-- Your assignment --
Go through the data line by line from the top, retyping each exactly, and end with the line that contains "- intros dep".

Saved entries:
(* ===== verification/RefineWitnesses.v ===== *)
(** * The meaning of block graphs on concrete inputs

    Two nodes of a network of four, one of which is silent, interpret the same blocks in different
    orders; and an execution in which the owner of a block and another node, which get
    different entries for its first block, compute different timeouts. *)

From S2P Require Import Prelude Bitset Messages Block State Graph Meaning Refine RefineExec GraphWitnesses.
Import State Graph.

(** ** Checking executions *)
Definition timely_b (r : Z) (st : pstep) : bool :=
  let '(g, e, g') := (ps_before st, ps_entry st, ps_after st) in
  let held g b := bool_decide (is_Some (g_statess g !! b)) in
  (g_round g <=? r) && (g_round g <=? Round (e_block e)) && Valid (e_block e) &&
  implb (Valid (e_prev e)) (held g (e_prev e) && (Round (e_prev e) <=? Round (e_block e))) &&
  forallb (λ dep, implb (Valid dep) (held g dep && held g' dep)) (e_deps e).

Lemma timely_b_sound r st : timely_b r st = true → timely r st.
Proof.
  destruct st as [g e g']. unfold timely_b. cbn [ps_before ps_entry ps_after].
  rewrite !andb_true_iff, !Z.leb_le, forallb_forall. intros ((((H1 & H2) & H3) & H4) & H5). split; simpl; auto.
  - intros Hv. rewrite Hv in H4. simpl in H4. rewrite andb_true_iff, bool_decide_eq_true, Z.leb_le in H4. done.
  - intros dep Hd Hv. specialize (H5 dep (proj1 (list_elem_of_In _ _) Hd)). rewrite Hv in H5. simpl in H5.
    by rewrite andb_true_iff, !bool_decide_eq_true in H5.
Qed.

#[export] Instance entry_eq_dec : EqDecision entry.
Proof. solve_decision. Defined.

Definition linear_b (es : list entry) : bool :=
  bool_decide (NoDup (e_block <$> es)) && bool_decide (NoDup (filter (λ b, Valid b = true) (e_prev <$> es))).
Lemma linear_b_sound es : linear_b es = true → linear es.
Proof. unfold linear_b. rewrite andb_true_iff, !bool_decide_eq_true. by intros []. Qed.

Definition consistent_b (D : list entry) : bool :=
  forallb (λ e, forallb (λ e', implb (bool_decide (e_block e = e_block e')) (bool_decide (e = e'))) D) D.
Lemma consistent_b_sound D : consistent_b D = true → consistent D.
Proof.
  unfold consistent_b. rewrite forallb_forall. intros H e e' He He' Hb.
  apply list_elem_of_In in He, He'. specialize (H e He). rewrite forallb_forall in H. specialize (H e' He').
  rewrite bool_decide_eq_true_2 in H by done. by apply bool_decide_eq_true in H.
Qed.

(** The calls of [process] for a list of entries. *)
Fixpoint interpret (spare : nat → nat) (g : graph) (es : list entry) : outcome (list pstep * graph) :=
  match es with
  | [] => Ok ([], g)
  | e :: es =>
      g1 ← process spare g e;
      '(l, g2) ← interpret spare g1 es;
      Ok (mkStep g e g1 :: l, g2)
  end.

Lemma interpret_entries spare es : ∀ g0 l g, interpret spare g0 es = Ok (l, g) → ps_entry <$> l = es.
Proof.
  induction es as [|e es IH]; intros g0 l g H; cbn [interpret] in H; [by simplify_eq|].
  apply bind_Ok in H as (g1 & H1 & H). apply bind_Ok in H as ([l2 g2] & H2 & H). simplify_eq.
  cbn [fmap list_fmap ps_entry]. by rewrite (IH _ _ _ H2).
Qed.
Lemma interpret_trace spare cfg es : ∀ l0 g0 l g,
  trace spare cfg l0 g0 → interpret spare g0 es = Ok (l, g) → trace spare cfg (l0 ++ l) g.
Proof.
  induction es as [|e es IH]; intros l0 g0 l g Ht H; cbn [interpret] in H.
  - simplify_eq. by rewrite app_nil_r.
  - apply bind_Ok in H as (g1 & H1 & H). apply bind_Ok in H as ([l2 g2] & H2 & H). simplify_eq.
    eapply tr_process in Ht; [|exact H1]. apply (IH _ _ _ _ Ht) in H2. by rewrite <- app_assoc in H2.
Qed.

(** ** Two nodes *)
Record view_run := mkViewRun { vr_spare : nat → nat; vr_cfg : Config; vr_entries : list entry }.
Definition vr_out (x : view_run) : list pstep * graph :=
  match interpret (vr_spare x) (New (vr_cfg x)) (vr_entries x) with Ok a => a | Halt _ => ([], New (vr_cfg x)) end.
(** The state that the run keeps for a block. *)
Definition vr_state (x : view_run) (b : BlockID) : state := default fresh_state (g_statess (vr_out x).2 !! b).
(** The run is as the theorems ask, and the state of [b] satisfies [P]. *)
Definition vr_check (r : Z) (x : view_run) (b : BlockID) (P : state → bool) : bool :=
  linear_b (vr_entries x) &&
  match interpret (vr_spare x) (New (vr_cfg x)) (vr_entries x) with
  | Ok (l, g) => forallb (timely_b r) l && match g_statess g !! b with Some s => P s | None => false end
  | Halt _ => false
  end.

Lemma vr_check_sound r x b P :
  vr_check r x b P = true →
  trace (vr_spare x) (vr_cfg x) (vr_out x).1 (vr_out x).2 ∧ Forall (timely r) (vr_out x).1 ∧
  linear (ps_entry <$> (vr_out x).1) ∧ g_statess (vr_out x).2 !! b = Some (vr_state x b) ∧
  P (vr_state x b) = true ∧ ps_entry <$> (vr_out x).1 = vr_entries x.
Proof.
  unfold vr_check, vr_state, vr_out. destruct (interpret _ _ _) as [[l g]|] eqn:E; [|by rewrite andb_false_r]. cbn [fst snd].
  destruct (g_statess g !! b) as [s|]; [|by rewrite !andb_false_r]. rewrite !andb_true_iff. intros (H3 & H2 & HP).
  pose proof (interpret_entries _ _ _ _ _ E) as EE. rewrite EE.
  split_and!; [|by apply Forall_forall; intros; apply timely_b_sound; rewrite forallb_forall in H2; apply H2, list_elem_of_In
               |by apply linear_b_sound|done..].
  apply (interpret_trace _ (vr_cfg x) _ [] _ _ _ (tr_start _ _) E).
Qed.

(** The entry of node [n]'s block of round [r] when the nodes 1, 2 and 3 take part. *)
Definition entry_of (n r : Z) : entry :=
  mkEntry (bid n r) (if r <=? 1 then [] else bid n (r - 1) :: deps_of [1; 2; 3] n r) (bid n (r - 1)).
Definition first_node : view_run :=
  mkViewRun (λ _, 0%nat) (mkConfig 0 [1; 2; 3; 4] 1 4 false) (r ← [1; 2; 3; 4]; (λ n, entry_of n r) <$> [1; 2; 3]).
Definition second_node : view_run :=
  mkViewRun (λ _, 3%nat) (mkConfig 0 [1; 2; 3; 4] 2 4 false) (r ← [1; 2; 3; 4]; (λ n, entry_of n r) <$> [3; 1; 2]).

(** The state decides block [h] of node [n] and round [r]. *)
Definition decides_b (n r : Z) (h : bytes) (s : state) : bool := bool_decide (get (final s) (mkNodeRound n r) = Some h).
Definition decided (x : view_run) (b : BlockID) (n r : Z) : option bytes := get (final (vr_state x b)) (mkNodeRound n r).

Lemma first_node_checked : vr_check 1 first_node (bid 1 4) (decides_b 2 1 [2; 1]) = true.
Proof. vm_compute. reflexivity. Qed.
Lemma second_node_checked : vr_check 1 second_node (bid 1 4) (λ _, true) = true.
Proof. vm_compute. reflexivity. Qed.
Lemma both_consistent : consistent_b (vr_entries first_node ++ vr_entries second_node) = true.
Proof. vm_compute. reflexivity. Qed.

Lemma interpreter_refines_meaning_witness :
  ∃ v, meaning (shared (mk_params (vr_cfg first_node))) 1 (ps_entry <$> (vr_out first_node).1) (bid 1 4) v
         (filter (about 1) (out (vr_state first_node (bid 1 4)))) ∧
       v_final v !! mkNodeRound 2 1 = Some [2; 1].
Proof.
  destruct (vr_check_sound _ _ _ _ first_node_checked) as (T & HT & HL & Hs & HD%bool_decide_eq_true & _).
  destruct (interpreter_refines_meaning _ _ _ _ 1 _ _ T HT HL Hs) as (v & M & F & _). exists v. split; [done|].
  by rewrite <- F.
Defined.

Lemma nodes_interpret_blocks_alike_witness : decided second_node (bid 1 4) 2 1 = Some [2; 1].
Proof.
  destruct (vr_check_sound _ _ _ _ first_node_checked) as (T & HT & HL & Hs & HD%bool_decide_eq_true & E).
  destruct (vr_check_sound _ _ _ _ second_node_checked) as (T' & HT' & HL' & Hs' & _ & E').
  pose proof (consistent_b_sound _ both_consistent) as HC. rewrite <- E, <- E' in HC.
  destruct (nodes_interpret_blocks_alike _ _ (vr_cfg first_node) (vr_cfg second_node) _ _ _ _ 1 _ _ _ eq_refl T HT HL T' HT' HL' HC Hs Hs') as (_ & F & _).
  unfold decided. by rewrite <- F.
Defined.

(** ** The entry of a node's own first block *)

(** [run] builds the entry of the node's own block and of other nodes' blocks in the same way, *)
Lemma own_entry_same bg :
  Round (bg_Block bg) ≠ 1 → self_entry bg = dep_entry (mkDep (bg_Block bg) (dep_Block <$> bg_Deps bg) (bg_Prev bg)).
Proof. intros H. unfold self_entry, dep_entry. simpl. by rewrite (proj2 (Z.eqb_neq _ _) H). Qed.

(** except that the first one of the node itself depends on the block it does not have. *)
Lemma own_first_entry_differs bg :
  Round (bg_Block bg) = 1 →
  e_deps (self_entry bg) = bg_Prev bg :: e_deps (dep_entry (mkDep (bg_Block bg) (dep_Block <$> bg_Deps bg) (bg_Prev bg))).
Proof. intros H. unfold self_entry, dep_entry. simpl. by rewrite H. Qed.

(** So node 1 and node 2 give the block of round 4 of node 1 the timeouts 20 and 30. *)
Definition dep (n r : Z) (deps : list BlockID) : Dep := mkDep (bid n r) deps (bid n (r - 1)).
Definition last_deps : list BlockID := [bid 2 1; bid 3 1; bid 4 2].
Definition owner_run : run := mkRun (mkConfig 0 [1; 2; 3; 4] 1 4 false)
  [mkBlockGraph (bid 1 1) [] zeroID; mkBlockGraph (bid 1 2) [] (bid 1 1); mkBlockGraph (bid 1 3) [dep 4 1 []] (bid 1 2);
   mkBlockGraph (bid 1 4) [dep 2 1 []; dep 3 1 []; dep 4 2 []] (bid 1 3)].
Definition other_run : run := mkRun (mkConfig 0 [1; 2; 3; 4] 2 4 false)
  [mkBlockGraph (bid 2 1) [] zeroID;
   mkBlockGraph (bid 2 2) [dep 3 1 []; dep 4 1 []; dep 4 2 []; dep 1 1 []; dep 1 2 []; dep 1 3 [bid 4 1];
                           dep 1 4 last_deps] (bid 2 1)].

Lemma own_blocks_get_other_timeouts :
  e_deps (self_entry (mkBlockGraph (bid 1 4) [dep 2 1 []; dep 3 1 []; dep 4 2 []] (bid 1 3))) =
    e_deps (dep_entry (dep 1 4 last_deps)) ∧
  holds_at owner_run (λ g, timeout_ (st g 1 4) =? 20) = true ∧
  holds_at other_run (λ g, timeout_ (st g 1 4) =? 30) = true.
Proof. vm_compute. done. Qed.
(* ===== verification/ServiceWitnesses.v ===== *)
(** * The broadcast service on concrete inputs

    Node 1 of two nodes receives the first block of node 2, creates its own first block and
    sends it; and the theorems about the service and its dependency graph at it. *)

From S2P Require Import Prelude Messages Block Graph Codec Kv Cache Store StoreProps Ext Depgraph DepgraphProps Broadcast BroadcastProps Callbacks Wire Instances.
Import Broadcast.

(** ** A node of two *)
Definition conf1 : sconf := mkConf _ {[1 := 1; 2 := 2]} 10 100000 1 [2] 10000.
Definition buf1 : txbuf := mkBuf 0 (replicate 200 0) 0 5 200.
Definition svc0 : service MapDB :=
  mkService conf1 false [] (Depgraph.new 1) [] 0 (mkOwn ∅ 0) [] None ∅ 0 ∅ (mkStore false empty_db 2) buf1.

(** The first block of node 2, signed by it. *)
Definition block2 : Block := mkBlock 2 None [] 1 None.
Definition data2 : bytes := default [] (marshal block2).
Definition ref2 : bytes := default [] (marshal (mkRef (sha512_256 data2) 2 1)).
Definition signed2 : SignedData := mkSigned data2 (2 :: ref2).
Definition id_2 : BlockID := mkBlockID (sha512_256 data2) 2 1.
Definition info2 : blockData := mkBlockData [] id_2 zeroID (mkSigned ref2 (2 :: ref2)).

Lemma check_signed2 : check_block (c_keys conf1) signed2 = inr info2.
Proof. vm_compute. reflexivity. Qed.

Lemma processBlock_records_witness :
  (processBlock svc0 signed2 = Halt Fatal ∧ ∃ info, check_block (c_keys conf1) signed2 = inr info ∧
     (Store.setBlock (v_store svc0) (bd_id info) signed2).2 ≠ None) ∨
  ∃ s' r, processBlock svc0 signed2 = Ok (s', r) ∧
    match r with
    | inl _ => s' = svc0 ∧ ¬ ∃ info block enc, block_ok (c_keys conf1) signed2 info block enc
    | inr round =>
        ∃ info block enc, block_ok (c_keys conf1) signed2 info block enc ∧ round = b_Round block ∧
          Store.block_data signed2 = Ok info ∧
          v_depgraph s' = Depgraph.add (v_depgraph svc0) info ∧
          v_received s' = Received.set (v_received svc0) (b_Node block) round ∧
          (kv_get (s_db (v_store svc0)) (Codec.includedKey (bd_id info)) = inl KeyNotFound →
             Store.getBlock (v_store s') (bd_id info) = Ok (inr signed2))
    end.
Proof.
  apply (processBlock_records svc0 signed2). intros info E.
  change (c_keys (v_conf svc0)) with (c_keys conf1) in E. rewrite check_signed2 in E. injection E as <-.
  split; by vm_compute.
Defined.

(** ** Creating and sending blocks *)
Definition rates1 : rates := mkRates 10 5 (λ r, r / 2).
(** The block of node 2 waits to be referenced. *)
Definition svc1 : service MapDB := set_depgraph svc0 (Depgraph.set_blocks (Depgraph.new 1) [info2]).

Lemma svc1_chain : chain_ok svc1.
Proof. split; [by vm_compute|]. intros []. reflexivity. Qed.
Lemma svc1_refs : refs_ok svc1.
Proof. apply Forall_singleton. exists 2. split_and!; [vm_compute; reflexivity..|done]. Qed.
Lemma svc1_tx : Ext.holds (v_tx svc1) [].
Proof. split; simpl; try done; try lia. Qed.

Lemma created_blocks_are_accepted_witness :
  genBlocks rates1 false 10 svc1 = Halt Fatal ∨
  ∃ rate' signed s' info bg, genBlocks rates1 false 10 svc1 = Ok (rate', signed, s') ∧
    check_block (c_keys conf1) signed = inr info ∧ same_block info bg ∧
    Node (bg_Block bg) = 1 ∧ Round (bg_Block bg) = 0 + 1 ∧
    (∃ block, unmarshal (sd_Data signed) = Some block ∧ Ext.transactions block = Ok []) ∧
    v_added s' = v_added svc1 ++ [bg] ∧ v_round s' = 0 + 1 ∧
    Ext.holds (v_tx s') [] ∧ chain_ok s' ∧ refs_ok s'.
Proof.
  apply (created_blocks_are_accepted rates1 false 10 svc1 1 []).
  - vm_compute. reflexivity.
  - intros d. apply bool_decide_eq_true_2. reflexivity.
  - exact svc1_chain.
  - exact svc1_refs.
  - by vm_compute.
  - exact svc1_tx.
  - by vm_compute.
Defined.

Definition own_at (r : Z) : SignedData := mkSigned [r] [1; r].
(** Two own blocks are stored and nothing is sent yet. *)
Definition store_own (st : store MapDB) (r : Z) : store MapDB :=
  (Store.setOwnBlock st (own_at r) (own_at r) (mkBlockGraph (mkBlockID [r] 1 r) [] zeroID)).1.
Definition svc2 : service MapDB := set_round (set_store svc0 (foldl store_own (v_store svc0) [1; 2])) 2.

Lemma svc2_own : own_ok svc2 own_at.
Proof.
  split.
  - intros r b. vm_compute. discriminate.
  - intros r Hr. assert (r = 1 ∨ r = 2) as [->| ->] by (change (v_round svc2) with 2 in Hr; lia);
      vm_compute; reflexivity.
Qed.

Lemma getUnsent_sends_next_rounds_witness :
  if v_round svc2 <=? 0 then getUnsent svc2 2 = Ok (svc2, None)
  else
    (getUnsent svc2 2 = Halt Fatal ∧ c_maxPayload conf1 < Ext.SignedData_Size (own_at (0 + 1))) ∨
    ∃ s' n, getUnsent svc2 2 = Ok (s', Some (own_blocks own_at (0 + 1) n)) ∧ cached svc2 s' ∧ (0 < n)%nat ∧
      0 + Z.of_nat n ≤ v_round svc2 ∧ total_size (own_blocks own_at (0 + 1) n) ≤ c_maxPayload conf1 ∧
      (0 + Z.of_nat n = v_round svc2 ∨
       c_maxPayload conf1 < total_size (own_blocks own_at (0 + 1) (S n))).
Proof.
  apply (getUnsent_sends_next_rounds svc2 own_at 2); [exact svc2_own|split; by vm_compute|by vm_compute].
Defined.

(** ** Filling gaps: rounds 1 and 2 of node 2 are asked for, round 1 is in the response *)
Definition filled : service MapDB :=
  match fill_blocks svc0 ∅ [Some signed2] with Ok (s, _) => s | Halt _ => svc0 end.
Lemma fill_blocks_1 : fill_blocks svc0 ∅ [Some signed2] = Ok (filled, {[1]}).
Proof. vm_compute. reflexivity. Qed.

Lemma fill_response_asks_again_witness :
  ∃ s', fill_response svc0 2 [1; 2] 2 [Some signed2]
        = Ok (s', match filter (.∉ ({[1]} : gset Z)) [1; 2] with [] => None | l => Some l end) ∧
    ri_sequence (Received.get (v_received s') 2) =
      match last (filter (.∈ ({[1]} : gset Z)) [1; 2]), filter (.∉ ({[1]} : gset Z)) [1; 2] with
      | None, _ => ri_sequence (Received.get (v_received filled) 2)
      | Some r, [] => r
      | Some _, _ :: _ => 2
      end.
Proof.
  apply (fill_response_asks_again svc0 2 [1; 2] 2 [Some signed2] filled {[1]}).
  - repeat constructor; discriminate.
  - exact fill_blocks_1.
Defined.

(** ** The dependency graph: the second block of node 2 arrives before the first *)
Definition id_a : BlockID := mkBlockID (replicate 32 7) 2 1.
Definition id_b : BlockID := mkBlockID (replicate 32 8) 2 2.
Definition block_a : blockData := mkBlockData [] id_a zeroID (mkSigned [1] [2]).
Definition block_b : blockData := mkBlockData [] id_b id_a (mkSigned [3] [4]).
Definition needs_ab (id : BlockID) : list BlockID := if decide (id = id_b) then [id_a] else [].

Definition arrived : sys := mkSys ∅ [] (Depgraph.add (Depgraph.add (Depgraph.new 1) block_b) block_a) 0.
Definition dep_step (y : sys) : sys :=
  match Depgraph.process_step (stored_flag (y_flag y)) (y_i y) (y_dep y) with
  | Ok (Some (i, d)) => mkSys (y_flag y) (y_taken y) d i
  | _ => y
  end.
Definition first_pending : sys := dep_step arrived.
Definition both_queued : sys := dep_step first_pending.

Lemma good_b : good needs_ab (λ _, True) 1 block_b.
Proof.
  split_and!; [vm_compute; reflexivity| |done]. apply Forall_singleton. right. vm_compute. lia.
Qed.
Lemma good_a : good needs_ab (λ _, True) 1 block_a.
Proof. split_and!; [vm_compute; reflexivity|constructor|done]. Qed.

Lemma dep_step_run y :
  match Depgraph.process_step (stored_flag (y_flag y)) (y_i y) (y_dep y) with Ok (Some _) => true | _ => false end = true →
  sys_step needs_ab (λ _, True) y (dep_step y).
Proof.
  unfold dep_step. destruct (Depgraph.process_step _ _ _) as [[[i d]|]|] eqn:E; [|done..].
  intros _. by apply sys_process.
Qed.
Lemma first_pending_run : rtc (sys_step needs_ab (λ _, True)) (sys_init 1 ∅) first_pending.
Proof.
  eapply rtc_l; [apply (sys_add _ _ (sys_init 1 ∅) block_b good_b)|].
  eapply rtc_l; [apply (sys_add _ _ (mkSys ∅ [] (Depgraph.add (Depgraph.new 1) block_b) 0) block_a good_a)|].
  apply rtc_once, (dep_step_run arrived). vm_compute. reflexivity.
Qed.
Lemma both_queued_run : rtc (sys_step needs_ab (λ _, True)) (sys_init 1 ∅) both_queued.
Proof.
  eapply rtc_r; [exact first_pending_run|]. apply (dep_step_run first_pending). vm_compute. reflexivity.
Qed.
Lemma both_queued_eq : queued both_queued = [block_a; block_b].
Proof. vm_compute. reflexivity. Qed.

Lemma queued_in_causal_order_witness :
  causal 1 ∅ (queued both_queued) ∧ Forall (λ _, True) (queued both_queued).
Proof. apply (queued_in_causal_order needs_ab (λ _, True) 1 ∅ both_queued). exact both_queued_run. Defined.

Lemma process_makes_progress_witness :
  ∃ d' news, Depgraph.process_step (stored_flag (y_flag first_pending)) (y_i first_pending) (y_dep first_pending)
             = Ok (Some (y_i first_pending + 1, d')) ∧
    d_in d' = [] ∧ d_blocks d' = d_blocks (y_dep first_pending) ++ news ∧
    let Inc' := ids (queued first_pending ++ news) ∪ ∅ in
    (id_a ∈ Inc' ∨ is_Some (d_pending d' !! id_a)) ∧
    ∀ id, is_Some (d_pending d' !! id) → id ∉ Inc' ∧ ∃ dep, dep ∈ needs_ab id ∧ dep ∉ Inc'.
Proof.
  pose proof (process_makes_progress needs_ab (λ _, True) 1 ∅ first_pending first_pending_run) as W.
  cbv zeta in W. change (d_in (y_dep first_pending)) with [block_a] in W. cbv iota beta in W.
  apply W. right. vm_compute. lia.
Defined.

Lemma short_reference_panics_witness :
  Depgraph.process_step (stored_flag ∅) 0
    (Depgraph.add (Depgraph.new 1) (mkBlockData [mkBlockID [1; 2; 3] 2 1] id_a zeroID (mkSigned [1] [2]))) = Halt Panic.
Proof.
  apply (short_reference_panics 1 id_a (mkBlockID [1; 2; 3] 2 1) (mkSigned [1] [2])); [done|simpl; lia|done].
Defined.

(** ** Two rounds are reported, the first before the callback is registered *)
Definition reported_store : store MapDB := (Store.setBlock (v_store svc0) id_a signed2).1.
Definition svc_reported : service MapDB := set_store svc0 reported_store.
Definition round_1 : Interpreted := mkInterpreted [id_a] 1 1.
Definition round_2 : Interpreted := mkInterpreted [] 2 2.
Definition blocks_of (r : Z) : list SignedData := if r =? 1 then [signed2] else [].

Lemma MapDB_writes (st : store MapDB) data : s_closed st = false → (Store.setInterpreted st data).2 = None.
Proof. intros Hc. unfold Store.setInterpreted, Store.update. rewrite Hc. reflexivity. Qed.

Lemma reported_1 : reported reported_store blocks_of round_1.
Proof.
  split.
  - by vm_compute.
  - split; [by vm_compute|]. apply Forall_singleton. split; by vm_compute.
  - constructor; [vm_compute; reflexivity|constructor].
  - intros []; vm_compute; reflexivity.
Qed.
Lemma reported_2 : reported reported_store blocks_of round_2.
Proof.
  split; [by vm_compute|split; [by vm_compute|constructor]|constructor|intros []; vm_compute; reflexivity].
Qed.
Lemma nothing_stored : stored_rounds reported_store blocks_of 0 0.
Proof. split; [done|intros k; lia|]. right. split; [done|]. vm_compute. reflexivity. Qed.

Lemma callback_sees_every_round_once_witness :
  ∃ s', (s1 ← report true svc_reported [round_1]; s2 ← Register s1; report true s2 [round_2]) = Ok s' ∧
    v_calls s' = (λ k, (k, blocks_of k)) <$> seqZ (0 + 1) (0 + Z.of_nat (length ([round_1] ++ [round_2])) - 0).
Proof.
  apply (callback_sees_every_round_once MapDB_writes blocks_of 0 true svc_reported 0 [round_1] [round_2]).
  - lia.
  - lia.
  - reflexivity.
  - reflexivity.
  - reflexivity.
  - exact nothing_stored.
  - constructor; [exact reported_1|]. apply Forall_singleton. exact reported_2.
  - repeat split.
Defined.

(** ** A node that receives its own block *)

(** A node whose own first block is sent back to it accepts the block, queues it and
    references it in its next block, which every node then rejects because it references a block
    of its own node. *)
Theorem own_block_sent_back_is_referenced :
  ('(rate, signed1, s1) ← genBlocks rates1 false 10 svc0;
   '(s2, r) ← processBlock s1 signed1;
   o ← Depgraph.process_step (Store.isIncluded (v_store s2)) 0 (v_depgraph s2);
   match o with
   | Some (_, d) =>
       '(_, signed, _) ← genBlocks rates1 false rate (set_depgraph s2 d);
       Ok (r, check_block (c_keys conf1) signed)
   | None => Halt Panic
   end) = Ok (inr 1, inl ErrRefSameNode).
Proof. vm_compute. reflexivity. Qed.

-- Worked solution --
(* ===== verification/RefineWitnesses.v ===== *)
(** * The meaning of block graphs on concrete inputs

    Two nodes of a network of four, one of which is silent, interpret the same blocks in different
    orders; and an execution in which the owner of a block and another node, which get
    different entries for its first block, compute different timeouts. *)

From S2P Require Import Prelude Bitset Messages Block State Graph Meaning Refine RefineExec GraphWitnesses.
Import State Graph.

(** ** Checking executions *)
Definition timely_b (r : Z) (st : pstep) : bool :=
  let '(g, e, g') := (ps_before st, ps_entry st, ps_after st) in
  let held g b := bool_decide (is_Some (g_statess g !! b)) in
  (g_round g <=? r) && (g_round g <=? Round (e_block e)) && Valid (e_block e) &&
  implb (Valid (e_prev e)) (held g (e_prev e) && (Round (e_prev e) <=? Round (e_block e))) &&
  forallb (λ dep, implb (Valid dep) (held g dep && held g' dep)) (e_deps e).

Lemma timely_b_sound r st : timely_b r st = true → timely r st.
Proof.
  destruct st as [g e g']. unfold timely_b. cbn [ps_before ps_entry ps_after].
  rewrite !andb_true_iff, !Z.leb_le, forallb_forall. intros ((((H1 & H2) & H3) & H4) & H5). split; simpl; auto.
  - intros Hv. rewrite Hv in H4. simpl in H4. rewrite andb_true_iff, bool_decide_eq_true, Z.leb_le in H4. done.
  - intros dep Hd Hv. specialize (H5 dep (proj1 (list_elem_of_In _ _) Hd)). rewrite Hv in H5. simpl in H5.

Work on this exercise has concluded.